:: Exercise objective ::
From the line containing "Definition piperead_woken (me" to the very last line of the data below, transcribe everything exactly and nothing more.

—————

(* ===== verification/Pipe.v ===== *)
(** * Pipe: pipes (pipe.c)

    A pipe is named by the address of its page; [k_pipes] holds the
    structures. Reading and writing may sleep in the middle: [pipewrite_from]
    and [piperead_wait] are the loops, entered again by [pipewrite_woken] and
    [piperead_woken]. *)

From S2P Require Import Prelude CString Kernel Sched Kalloc Fifo Paging Vmem.

(** ** Definitions *)
Definition PIPESIZE : Z := 512.
Definition pipe_at (p : Z) : KM pipe :=
  o <- gets (λ k, k_pipes k !! p) ;;
  deref "pipe" o.
Definition pipe_mod (p : Z) (f : pipe → pipe) : KM unit :=
  modify (λ k, set_k_pipes (alter f p (k_pipes k)) k).
Definition pipe_slot (i : Z) : nat := Z.to_nat (i mod PIPESIZE).

(** [myproc()->killed] *)
Definition mykilled : KM Z :=
  p <- myproc ;;
  p <- deref "myproc" p ;;
  pr <- proc_at p ;;
  mret (p_killed pr).

(** The structure [pipealloc] puts at [p]; [data] keeps the bytes of the
    page, 52 bytes after its start. *)
Definition pipe_init (p : Z) (m : mem) : pipe :=
  mk_pipe ((λ i, m (p + 52 + i)) <$> seqZ 0 PIPESIZE) 0 0 true true.

Definition pipeclose (p : Z) (writable : bool) : KM unit :=
  acquire (LkPipe p) ;;
  (if writable then pipe_mod p (set_pi_writeopen false) ;; wakeup (ChPipeR p)
   else pipe_mod p (set_pi_readopen false) ;; wakeup (ChPipeW p)) ;;
  r <- pipe_at p ;;
  if negb (pi_readopen r) && negb (pi_writeopen r) then
    release (LkPipe p) ;;
    modify (λ k, set_k_pipes (delete p (k_pipes k)) k) ;;
    kfree p
  else release (LkPipe p).

(** [p->data[p->nwrite++ % PIPESIZE] = c] *)
Definition pipe_put (p : Z) (c : Z) : KM unit :=
  pipe_mod p (λ r, set_pi_nwrite (u32 (pi_nwrite r + 1)) (set_pi_data (<[pipe_slot (pi_nwrite r) := c]> (pi_data r)) r)).

(** From the write of byte [i] on, [m] bytes being left, with the lock held. *)
Fixpoint pipewrite_from (m : nat) (p : Z) (addr i n : Z) : KM Z :=
  match m with
  | O =>
      wakeup (ChPipeR p) ;;
      release (LkPipe p) ;;
      mret n
  | S m =>
      r <- pipe_at p ;;
      if pi_nwrite r =? u32 (pi_nread r + PIPESIZE) then
        k <- (if pi_readopen r then mykilled else mret 1) ;;
        if negb (k =? 0) then release (LkPipe p) ;; mret (-1) else
        wakeup (ChPipeR p) ;;
        sleep (ChPipeW p) (Some (LkPipe p)) (LSleep (ChPipeW p)) ;;
        mret (-1)
      else
        c <- vload8 (u32 (addr + i)) ;;
        pipe_put p c ;;
        pipewrite_from m p addr (i + 1) n
  end.
Definition pipewrite (p : Z) (addr n : Z) : KM Z :=
  acquire (LkPipe p) ;;
  pipewrite_from (Z.to_nat n) p addr 0 n.
Definition pipewrite_woken (me : nat) (intena : bool) (p addr i n : Z) : KM Z :=
  sleep_leave me (LkPipe p) intena ;;
  pipewrite_from (Z.to_nat (n - i)) p addr i n.

(** [addr[i] = p->data[p->nread++ % PIPESIZE]]; the number of bytes copied. *)
Fixpoint piperead_copy (m : nat) (p : Z) (addr i : Z) : KM Z :=
  match m with
  | O => mret i
  | S m =>
      r <- pipe_at p ;;
      if pi_nread r =? pi_nwrite r then mret i else
      pipe_mod p (λ r, set_pi_nread (u32 (pi_nread r + 1)) r) ;;
      vstore8 (u32 (addr + i)) (default 0 (pi_data r !! pipe_slot (pi_nread r))) ;;
      piperead_copy m p addr (i + 1)
  end.
Definition piperead_wait (p : Z) (addr n : Z) : KM Z :=
  r <- pipe_at p ;;
  if (pi_nread r =? pi_nwrite r) && pi_writeopen r then
    k <- mykilled ;;
    if negb (k =? 0) then release (LkPipe p) ;; mret (-1) else
    sleep (ChPipeR p) (Some (LkPipe p)) (LSleep (ChPipeR p)) ;;
    mret (-1)
  else
    i <- piperead_copy (Z.to_nat n) p addr 0 ;;
    wakeup (ChPipeW p) ;;
    release (LkPipe p) ;;
    mret i.
Definition piperead (p : Z) (addr n : Z) : KM Z :=
  acquire (LkPipe p) ;;
  piperead_wait p addr n.
Definition piperead_woken (me : nat) (intena : bool) (p addr n : Z) : KM Z :=
  sleep_leave me (LkPipe p) intena ;;
  piperead_wait p addr n.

—————

:: Output for this exercise ::
Definition piperead_woken (me : nat) (intena : bool) (p addr n : Z) : KM Z :=
  sleep_leave me (LkPipe p) intena ;;
  piperead_wait p addr n.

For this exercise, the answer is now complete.